→ Exercise prompt
Give back exactly the lines from the line that contains "Proof. unfold olk. by" to the last line of the listing below, inclusive, and no others.

→ Dataset
........

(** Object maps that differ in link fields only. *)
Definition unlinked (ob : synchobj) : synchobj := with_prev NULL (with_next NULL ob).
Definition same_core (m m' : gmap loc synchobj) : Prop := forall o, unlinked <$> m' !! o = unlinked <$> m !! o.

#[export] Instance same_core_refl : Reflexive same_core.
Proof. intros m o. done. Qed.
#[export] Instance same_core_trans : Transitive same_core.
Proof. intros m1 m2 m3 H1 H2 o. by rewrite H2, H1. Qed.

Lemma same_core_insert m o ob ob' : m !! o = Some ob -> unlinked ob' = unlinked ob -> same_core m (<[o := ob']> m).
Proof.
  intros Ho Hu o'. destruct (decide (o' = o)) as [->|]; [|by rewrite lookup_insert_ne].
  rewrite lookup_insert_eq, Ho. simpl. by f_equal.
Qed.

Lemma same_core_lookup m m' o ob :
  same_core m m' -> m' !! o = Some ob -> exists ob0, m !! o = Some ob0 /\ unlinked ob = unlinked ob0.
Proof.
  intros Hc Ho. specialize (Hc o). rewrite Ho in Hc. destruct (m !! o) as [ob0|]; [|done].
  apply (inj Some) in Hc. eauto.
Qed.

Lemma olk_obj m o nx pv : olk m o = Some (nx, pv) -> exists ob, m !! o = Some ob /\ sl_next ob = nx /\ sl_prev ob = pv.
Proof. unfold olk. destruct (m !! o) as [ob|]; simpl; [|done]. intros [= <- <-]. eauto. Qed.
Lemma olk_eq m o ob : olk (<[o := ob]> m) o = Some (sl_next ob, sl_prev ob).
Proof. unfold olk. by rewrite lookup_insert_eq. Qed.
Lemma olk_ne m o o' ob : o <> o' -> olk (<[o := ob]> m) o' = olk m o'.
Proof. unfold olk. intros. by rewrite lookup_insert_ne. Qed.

........

→ The answer
Proof. unfold olk. by rewrite lookup_insert_eq. Qed.
Lemma olk_ne m o o' ob : o <> o' -> olk (<[o := ob]> m) o' = olk m o'.
Proof. unfold olk. intros. by rewrite lookup_insert_ne. Qed.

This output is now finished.